Purigen only adsorbs dissolved compounds, but I suppose it's possible that it picks up the dissolved matter that generates the development of diatoms -whatever that may be.


----------



## Hardstuff (Oct 13, 2012)

Your diatoms may be right around the corner. How long has your tank been set up? It can take several weeks to develop in my tanks. Every substrate will contain different amounts of silicates. And it can even come in with your tap water. 
I recently created a new bloom since I was experimenting with diy root tabs that has a lot of clay in it. It probably has silicates in the clay plus I added more Flourite substrate. So I gave my tank a fresh supply of silicates. 
Currently the diatoms are burning out since my last water change. I will never use silicate clay again for root tabs.

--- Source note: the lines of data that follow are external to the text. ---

(* ===== verification/Registry.v ===== *)
(** * The definition registry (src/consentd/repository.cc: ReadRegistry,
    WriteRegistry, Invalidate, Replay, ResetRuntime, Register,
    CommonRegister, OfflineInstallationStatus, ObsoleteOfflineRegistration)

    The registry file is the authority on definitions and on the operations
    already applied; the database holds its projection.  [WriteRegistry]
    replaces the file atomically and [Replay] projects it, invalidating
    everything that depends on a changed definition. *)
From S2P Require Import Prelude Strings Platform Message Packing Approval Localization Registration.
From S2P Require Import ProfileState Store Exec Logic Lifecycle Sessions Grants.
From Stdlib Require Import Ascii.

Section registry.
Context `{Platform} `{Env}.

(** A group of system calls that fails with [kStorage]. *)
Definition syscall (reason : string) : M () :=
  ok ← observe env_io; require ok kStorage reason.

(** [path.rfind('/')]. *)
Definition Parent (path : string) : M string :=
  match rfind_char "/"%char path with
  | Some slash =>
      require (0 <? Z.of_nat slash) kStorage "absolute storage path required";; mret (take_str slash path)
  | None => throw kStorage "absolute storage path required"
  end.

(** [path.substr(0, pos)] for the slashes of [path] after its first byte. *)
Definition ancestors (path : string) : list string :=
  (λ pos, take_str pos path) <$>
    filter (λ pos, String.get pos path = Some "/"%char) (seq 1 (String.length path - 1)).

(** Bits 0022 of the mode, and [S_ISVTX]. *)
Definition writable_mode (mode : Z) : bool := negb (Z.land mode 18 =? 0).
Definition sticky_mode (mode : Z) : bool := negb (Z.land mode 512 =? 0).

Definition secure_ancestor (prefix : string) : M () :=
  r ← observe (λ n, env_lstat_directory n prefix);
  match r with
  | StatErrno _ => throw kStorage "storage ancestor is not a directory"
  | StatOk st =>
      require (S_ISDIR st.(st_mode)) kStorage "storage ancestor is not a directory";;
      require (negb (writable_mode st.(st_mode)) || sticky_mode st.(st_mode)) kStorage
        "storage ancestor is writable"
  end.

Definition SecureDirectory (path : string) : M () :=
  r ← observe (λ n, env_lstat_directory n path);
  require (match r with
           | StatErrno _ => false
           | StatOk st => S_ISDIR st.(st_mode) && (st.(st_uid) =? env_euid) && negb (writable_mode st.(st_mode))
           end) kStorage "storage directory ownership or mode rejected";;
  for_each (ancestors path) secure_ancestor.

(** [S_ISREG(mode) && uid == geteuid() && !(mode & 0077) && nlink == 1]. *)
Definition SecureFile (st : file_stat) : M () :=
  require ((Z.land st.(st_mode) 61440 =? 32768) && (st.(st_uid) =? env_euid) &&
           (Z.land st.(st_mode) 63 =? 0) && (st.(st_nlink) =? 1))
    kStorage "storage file ownership or mode rejected".

Definition ValidateDefinition (definition : Message) : M () :=
  require (negb (empty (Get definition "_install_identity"))) (- EINVAL)
    "trusted installation identity required";;
  verify (registration.ValidateDefinition definition) (- EINVAL).

(** ** The registry file *)

Definition registry_root (definitions : gmap string Message) (operations : Message)
  (revision device inode : Z) (incarnation : string) : Message :=
  let root := list_to_map [("schema", "1"); ("revision", to_string revision);
                           ("db_device", to_string device); ("db_inode", to_string inode);
                           ("db_incarnation", incarnation)] in
  let root := foldl (λ root item, <["d." +:+ item.1 := Pack item.2]> root) root
                (items definitions) in
  foldl (λ root item, <["o." +:+ item.1 := item.2]> root) root (items operations).

Definition registry_content (root : Message) : string :=
  Pack (<["checksum" := Hash (Pack root)]> root).

Definition WriteRegistry (definitions : gmap string Message) (operations : Message)
  (revision : Z) : M () :=
  root ← gets (λ w, registry_root definitions operations revision w.(expected_device_)
                      w.(expected_inode_) w.(expected_incarnation_));
  let content := registry_content root in
  require ((size content <=? kRegistryLimit) && (msize operations <=? 8192)) (- ENOSPC)
    "definition registry capacity exceeded";;
  Id;;
  syscall "cannot create registry temporary file";;
  syscall "definition registry write failed";;
  modify (set_w_registry content);;
  modify (set_fenced_ true);;
  syscall "definition registry directory sync failed";;
  modify (set_definitions_ definitions);;
  modify (set_operations_ operations);;
  modify (set_registry_revision_ revision);;
  st ← observe env_lstat_registry;
  match st with
  | StatOk st => modify (set_registry_identity_ st)
  | StatErrno _ => throw kStorage "cannot stat committed registry"
  end.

Big mistake. 
I do not believe the purigen or carbon have anything to do with not having diatoms yet. They could take a month or longer before appearing.
On the other note: You can still have NH4, and NO2 issues with newly established planted tanks. The plants help but until the tank balances out and the plants develop a decent growing bio mass you can still kill your fish until the cycle finishes. The one exception may be if you only put 1 or 2 small fish in a big tank with an already established BIG filter box. And even then you might pick up a spike!


----------